• REQUIRED WORK: When the line with "destruct (block_position k" appears below, start repeating lines exactly, and keep going through the line with "- intros j r"; add nothing outside that span.

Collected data
(** The mask of the highest bits of the fields. *)
Definition msbs : Z := Z.shiftl m (n - 1).
Lemma msbs_Ok : ushl (E:=E) 64 m (n - 1) = Ok msbs ∧ in_u 64 msbs ∧
  ∀ j r, position j → 0 ≤ r < n → Z.testbit msbs (n * j + r) = (r =? n - 1).
Proof.
  destruct block_width as (? & H64 & _). pose proof (lsbs_mask_in_u k Hk) as Hm. pose proof (pow2_pos (6 - k) ltac:(lia)).
  assert (in_u 64 msbs) as Hu.
  { apply in_u_bits; [lia|]. intros i Hi. unfold msbs. rewrite Z.shiftl_spec by lia. destruct (Z.lt_ge_cases (i - (n - 1)) 64); [|by apply (testbit_high 64)].
    destruct (block_position k (i - (n - 1))) as (? & ? & ? & ?); [done|lia|]. rewrite lsbs_mask_testbit by lia. nia. }
  split_and!; [|done|].
  - rewrite ushl_Ok by lia. f_equal. by apply wrap_small.
  - intros j r Hj Hr. unfold msbs. rewrite Z.shiftl_spec by nia. destruct (Z.eqb_spec r (n - 1)) as [->|Hne].
    + replace (n * j + (n - 1) - (n - 1)) with (n * j + 0) by lia. by rewrite mask_bit by (done || lia).
    + destruct (Z.lt_ge_cases (n * j + r - (n - 1)) 0); [by apply Z.testbit_neg_r|].
      replace (n * j + r - (n - 1)) with (n * (j - 1) + (r + 1)) by lia. rewrite mask_bit by nia. lia.
Qed.

(** The top bit and the other bits of a field. *)
Abbreviation top v := (Z.testbit v (n - 1)).
Abbreviation rest v := (v mod 2 ^ (n - 1)).
Lemma field_split v : in_u n v → v = Z.b2z (top v) * 2 ^ (n - 1) + rest v.
Proof.
  intros Hv. destruct block_width as (? & _ & Hn & Hpos). rewrite (Z.div_mod v (2 ^ (n - 1))) at 1 by lia. f_equal. rewrite Z.mul_comm. f_equal.
  rewrite <-Z.shiftr_div_pow2 by lia. rewrite Z.testbit_spec' by lia. rewrite Z.shiftr_div_pow2 by lia. symmetry. apply Z.mod_small.
  split; [apply Z.div_pos; unfold in_u in *; lia|apply Z.div_lt_upper_bound; unfold in_u in *; lia].
Qed.

Lemma top_le v : in_u n v → top v = (2 ^ (n - 1) <=? v).
Proof.
  intros Hv. pose proof (field_split v Hv) as Hs. destruct block_width as (_ & _ & _ & Hpos).
  pose proof (Z.mod_pos_bound v (2 ^ (n - 1)) ltac:(lia)). destruct (top v); cbn [Z.b2z] in Hs; lia.
Qed.

(** The difference that cannot borrow across fields. *)
Definition guarded_sub (x y : Z) : Z := Z.lor x msbs - Z.land y (unot 64 msbs).

Lemma field_lor_msbs x j : position j → field n j (Z.lor x msbs) = 2 ^ (n - 1) + rest (field n j x).
Proof.
  intros Hj. destruct block_width as (? & _ & Hn & Hpos). destruct msbs_Ok as (_ & _ & Hm).
  pose proof (Z.mod_pos_bound (field n j x) (2 ^ (n - 1)) ltac:(lia)).
  apply field_ext; [lia|lia|unfold in_u; lia|]. intros i Hi. rewrite Z.lor_spec, Hm by done.
  destruct (Z.eqb_spec i (n - 1)) as [->|Hne].
  - rewrite orb_true_r, top_le by (unfold in_u; lia). lia.
  - rewrite orb_false_r, <-field_testbit, <-(Z.mod_pow2_bits_low (_ + _) (n - 1)), <-(Z.mod_pow2_bits_low (field n j x) (n - 1)) by lia.
    f_equal. replace (2 ^ (n - 1) + _) with (rest (field n j x) + 1 * 2 ^ (n - 1)) by lia. by rewrite Z.mod_add, Z.mod_mod by lia.
Qed.
Lemma field_land_msbs y j : position j → field n j (Z.land y (unot 64 msbs)) = rest (field n j y).
Proof.
  intros Hj. destruct block_width as (? & _ & Hn & Hpos). destruct msbs_Ok as (_ & _ & Hm).
  pose proof (Z.mod_pos_bound (field n j y) (2 ^ (n - 1)) ltac:(lia)).
  apply field_ext; [lia|lia|unfold in_u; lia|]. intros i Hi. rewrite Z.land_spec, unot_testbit, Hm by (done || nia).
  destruct (Z.eqb_spec i (n - 1)) as [->|Hne].
  - by rewrite andb_false_r, Z.mod_pow2_bits_high by lia.
  - by rewrite andb_true_r, <-field_testbit, Z.mod_pow2_bits_low by lia.
Qed.

Lemma field_guarded_sub x y j :
  position j → field n j (guarded_sub x y) = 2 ^ (n - 1) + rest (field n j x) - rest (field n j y).
Proof.
  intros Hj. destruct block_width as (? & _ & Hn & Hpos).
  assert (∀ v, 0 ≤ rest v < 2 ^ (n - 1)) as Hrest by (intros; apply Z.mod_pos_bound; lia).
  unfold guarded_sub. rewrite field_sub; [|lia|lia|].
  - rewrite field_lor_msbs, field_land_msbs by done. apply Z.mod_small. pose proof (Hrest (field n j x)). pose proof (Hrest (field n j y)). lia.
  - intros j' Hj'. rewrite field_lor_msbs, field_land_msbs by nia. pose proof (Hrest (field n j' x)). pose proof (Hrest (field n j' y)). lia.
Qed.

Lemma fields_Ok x : in_u 64 x → ∀ y, in_u 64 y → (∀ j, position j → field n j y ≤ field n j x) → y ≤ x.
Proof.
  intros Hx y Hy Hle. destruct block_width as (? & H64 & _). pose proof (pow2_pos (6 - k) ltac:(lia)).
  pose proof (low_sub n (Z.to_nat (2 ^ (6 - k))) x y ltac:(lia)) as Hlow. rewrite Z2Nat.id, <-H64 in Hlow by lia.
  rewrite !Z.mod_small in Hlow by done. apply Hlow. intros j' Hj'. apply Hle. nia.
Qed.

Lemma guarded_sub_Ok x y :
  in_u 64 x → in_u 64 y → usub (E:=E) 64 (Z.lor x msbs) (Z.land y (unot 64 msbs)) = Ok (guarded_sub x y) ∧ in_u 64 (guarded_sub x y).
Proof.
  intros Hx Hy. destruct msbs_Ok as (_ & Hm & _). destruct block_width as (? & _ & Hn & Hpos).
  assert (in_u 64 (Z.lor x msbs)) as Hl by (apply lor_in_u; [lia|done..]).
  assert (in_u 64 (Z.land y (unot 64 msbs))) as Hr by (apply land_in_u; [lia|done|by apply unot_in_u]).
  assert (Z.land y (unot 64 msbs) ≤ Z.lor x msbs) as Hle.
  { apply fields_Ok; [done..|]. intros j Hj. rewrite field_lor_msbs, field_land_msbs by done.
    pose proof (Z.mod_pos_bound (field n j x) (2 ^ (n - 1)) ltac:(lia)). pose proof (Z.mod_pos_bound (field n j y) (2 ^ (n - 1)) ltac:(lia)). lia. }
  unfold guarded_sub. split; [by rewrite usub_Ok|]. unfold in_u in *. lia.
Qed.
End PackedProofs.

• EXERCISE OUTPUT:
    destruct (block_position k (i - (n - 1))) as (? & ? & ? & ?); [done|lia|]. rewrite lsbs_mask_testbit by lia. nia. }
  split_and!; [|done|].
  - rewrite ushl_Ok by lia. f_equal. by apply wrap_small.
  - intros j r Hj Hr. unfold msbs. rewrite Z.shiftl_spec by nia. destruct (Z.eqb_spec r (n - 1)) as [->|Hne].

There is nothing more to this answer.